Eine Tatsache ist aber auch, dass an den Schulen zusätzlicher Raumbedarf entsteht, weil die Schüler länger an den Gymnasien bleiben. „Aufgrund rückläufiger Geburtenraten sinken auch die Schülerzahlen. Das gleicht sich dann aus“, meint Kronenberg und blickt dem gelassen entgegen. Und auch für Will ist dies kein Grund, an G8 festzuhalten: „Wir wissen, dass dieses Problem in den nächsten Jahren auf uns zukommen wird und können dementsprechend planen“, sagt sie. Offene Fragen wirft die Umstellung aber dennoch auf: Der letzte G8-Jahrgang macht sein Abi im Jahr 2025, der erste G9-Jahrgang im Jahr 2027. „Den dazwischen fehlenden Abiturjahrgang werden sicher auch die Hochschulen und ausbildende Unternehmen zu spüren bekommen“, so Will. Wenn das Jahr 2026 ein Jahr ohne Abitur an Gymnasien ist, gibt es im Schuljahr 2023/2024 aber auch keine Stufe elf – und damit ein Problem für alle Schüler anderer Schulformen, wenn sie in die Oberstufe eines Gymnasiums wechseln möchten.

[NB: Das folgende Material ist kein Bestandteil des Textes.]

(** C9: [LoadEnv] never removes a name from the registry, whatever it
    returns; so once a call has left the name [N] in the registry, every
    later call in the process (after any number of calls in between, the
    registry not being reset) that comes to read a tag with the name [N]
    fails with the duplicate-tag error. *)
Theorem registry_outlives_the_load w1 c1 tagNames0 N tagNames w sname fields v seen g at_ :
  N ∈ (LoadEnv w1 c1 tagNames0).1.2 →
  rtc afterLoad (LoadEnv w1 c1 tagNames0).1.2 tagNames →
  parses w fields (fieldsOf v) tagNames seen g at_ →
  directiveName g = Some N →
  tagNames0 ⊆ (LoadEnv w1 c1 tagNames0).1.2
  ∧ N ∈ tagNames
  ∧ ∃ e prefix,
      (LoadEnv w (PointerTo (TStruct sname fields) (Some v)) tagNames).2 = Fails e
      ∧ duplicateOf N (Name g) e
      ∧ Error e = (prefix ++ "error getting tags for field: '" ++ Name g
                   ++ "': duplicate tag: " ++ N)%string.
Proof.
  intros Hrecorded Hlater Hparses Hname.
  pose proof (afterLoad_registry _ _ Hlater) as Hsub.
  split; [apply LoadEnv_registry|]. split; [set_solver|].
  eapply LoadEnv_duplicate; [done | done |].
  eapply parses_registry; [done|]. set_solver.
Qed.

(** X20: once a converter is registered for the type of a field that is
    neither a structure, a slice nor an array and that may be set, loading
    the field from a string the converter accepts, with a value of that
    type, stores exactly that value, whatever the scanner would do;
    [setField] uses the converter for a type of any kind; and a
    registration replaces an earlier one for the same type. *)
Theorem registered_converter_is_used w UnmarshalEnv f v tagNames tags tagNames' str x k :
  kindOf (Type_ f) = Basic k → Exported f = true →
  getTags f tagNames = (TagsOk tags, tagNames') →
  tagOf tags "name" ≠ ""%string →
  getField w tags = (str, None) → str ≠ ""%string →
  UnmarshalEnv str = (Some (typeName (Type_ f), x), None) →
  loadField (RegisterEnvType (typeName (Type_ f)) UnmarshalEnv w)
    (loadStruct (RegisterEnvType (typeName (Type_ f)) UnmarshalEnv w)) f v tagNames
    = (x, tagNames', Nil)
  ∧ (∀ t old, typeName t = typeName (Type_ f) →
       setField (RegisterEnvType (typeName (Type_ f)) UnmarshalEnv w) t true old str tags
       = (x, Nil))
  ∧ (∀ T earlier,
       envTypes (RegisterEnvType T UnmarshalEnv (RegisterEnvType T earlier w)) !! T
       = Some UnmarshalEnv).
Proof.
  intros Hkind Hexported Htags Hname Hresolved Hstr Haccepts.
  assert (Hset : ∀ t old, typeName t = typeName (Type_ f) →
    setField (RegisterEnvType (typeName (Type_ f)) UnmarshalEnv w) t true old str tags
    = (x, Nil)).
  { intros t old Ht. unfold setField. cbn [negb RegisterEnvType envTypes].
    rewrite Ht, lookup_insert_eq, Haccepts. by rewrite String.eqb_refl. }
  split; [|split; [done|]].
  - rewrite (loadField_plain _ _ _ _ _ _ _ Htags) by (rewrite Hkind; done).
    destruct (String.eqb_spec (tagOf tags "name") "") as [|_]; [done|].
    change (getField (RegisterEnvType (typeName (Type_ f)) UnmarshalEnv w) tags)
      with (getField w tags).
    rewrite Hresolved. destruct (String.eqb_spec str "") as [|_]; [done|].
    unfold populate. rewrite Hkind, Hexported. by rewrite Hset.
  - intros T earlier. cbn [RegisterEnvType envTypes]. by rewrite lookup_insert_eq.
Qed.
(** X24: [POST /api/register] answers success exactly when there is no
    user yet, username and password are both non-empty and neither query
    rejects; the collection then holds that one user, with the hash in
    the place of the password.  In every other case the collection is
    unchanged; and once a user exists the answer is 403 whatever the body
    is, the body being looked at only after that check. *)
Theorem register_answer_classified
        (A : AdminEnv) (U : UserFaults) (c : Credentials.t) (users : list User.t) :
  (fst (post_api_register A U c users) = Created
   <-> users = []
       /\ Js.truthy_opt (Credentials.username c) = true
       /\ Js.truthy_opt (Credentials.password c) = true
       /\ user_findOne_rejects U = None
       /\ user_save_rejects U = None)
  /\ (fst (post_api_register A U c users) = Created ->
      exists username password,
        Credentials.username c = Some username
        /\ Credentials.password c = Some password
        /\ snd (post_api_register A U c users)
           = [{| User.username := username;
                 User.password := bcrypt_hash A password |}])
  /\ (fst (post_api_register A U c users) <> Created ->
      snd (post_api_register A U c users) = users)
  /\ (users <> [] -> user_findOne_rejects U = None ->
      fst (post_api_register A U c users)
      = Refused 403 "Admin already exists. Registration is disabled.").
Proof.
  unfold post_api_register.
  destruct (user_findOne_rejects U) as [msg|] eqn:Hfind.
  { cbn [fst snd]. repeat split; try discriminate; try tauto.
    intros H; decompose [and] H; discriminate. }
  destruct users as [|admin users].
  2:{ cbn [fst snd]. repeat split; try discriminate; try tauto.
      intros H; decompose [and] H; discriminate. }
  destruct (Credentials.username c) as [username|] eqn:Huser; cbn [Js.truthy_opt].
  2:{ cbn [negb orb fst snd]. repeat split; try discriminate; try tauto.
      intros H; decompose [and] H; discriminate. }
  destruct (Js.truthy username) eqn:Hu; cbn [negb orb].
  2:{ cbn [fst snd]. repeat split; try discriminate; try tauto.
      intros H; decompose [and] H; discriminate. }
  destruct (Credentials.password c) as [password|] eqn:Hpass; cbn [Js.truthy_opt].
  2:{ cbn [negb fst snd]. repeat split; try discriminate; try tauto.
      intros H; decompose [and] H; discriminate. }
  destruct (Js.truthy password) eqn:Hp; cbn [negb].
  2:{ cbn [fst snd]. repeat split; try discriminate; try tauto.
      intros H; decompose [and] H; discriminate. }
  cbn zeta. rewrite (or_default_truthy username "" Hu),
    (or_default_truthy password "" Hp).
  destruct (user_save_rejects U) as [msg|] eqn:Hsave; cbn [fst snd app].
  - repeat split; try discriminate; try tauto.
    intros H; decompose [and] H; discriminate.
  - repeat split; try discriminate; try tauto; try congruence.
    intros _. exists username, password. repeat split.
Qed.
(* ===== verification/_CoqProject ===== *)
-Q . S2P
Prelude.v
GuestMemory.v
GuestCPU.v
DarwinMemory.v
CPUProbe.v
GuestImage.v
ExportTrie.v
FixupFormat.v
GuestFixups.v
GuestLink.v
GuestProbe.v
GuestVMBudget.v
SignedImage.v
SparseRegions.v
SparseTable.v
GuestSparseMemory.v
SparseInterface.v
GuestMemoryInstruction.v
GuestExclusive.v
SoftwareBuffers.v
GuestSoftwareVM.v
DebugWire.v
ArenaControl.v
LocalRoute.v
LegacyCrypto.v
CodeMemory.v
SignedFileProbe.v
HostProbes.v
GuestPaths.v
LaunchPolicy.v
GuestTLS.v
GuestUnwind.v
GuestWrap.v
GuestWaitTrace.v
GuestWait.v
DisplayTables.v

Auch die Frage, was mit „Sitzenbleibern“ passiert, muss noch geklärt werden: Denn wer im letzten G8-Jahrgang die Einführungsphase nicht übersteht, sieht sich mit der Tatsache konfrontiert, dass unter ihm eine ganze Stufe fehlt: Die G9-Schüler kommen erst ein Jahr später in die Stufe 11. „Zu diesen Problemen muss die Politik noch Antworten liefern, ich könnte mir aber vorstellen, dass von Schüler zu Schüler im Einzelfall entschieden wird“, hat auch Will keine abschließende Antwort auf diese Frage. Man sieht: Es bleibt spannend in der Schulpolitik, auch wenn das ungeliebte „Turbo-Abitur“ endlich vom Tisch ist.

Hintergrundinformationen: Abkehr G8

Die nordrhein-westfälische Landesregierung hat nach acht Jahren den Gesetzentwurf zur Abkehr vom Turbo-Abi beschlossen. Damit machen Gymnasiasten das Abitur wieder nach neun Jahren (G9) statt nach acht Jahren (G8). Der Zeitplan von Schulministerin Yvonne Gebauer sieht vor, dass die Umstellung mit dem Schuljahr 2019/2020 beginnt und die Jahrgänge 5 und 6 der Gymnasien betrifft – also auch die Schüler, die zum kommenden Schuljahr (2018/2019) am Gymnasien aufgenommen wurden. G 8 bleibt dennoch weiterhin möglich und zwar genau dann, wenn sich die Schulen selbst dazu entscheiden, bei der verkürzten Schulzeit zu bleiben. Für den Erhalt von G 8 sind dann eine Zweidrittel-Mehrheit der Schulkonferenz sowie eine Abstimmung mit dem Schulträger notwendig.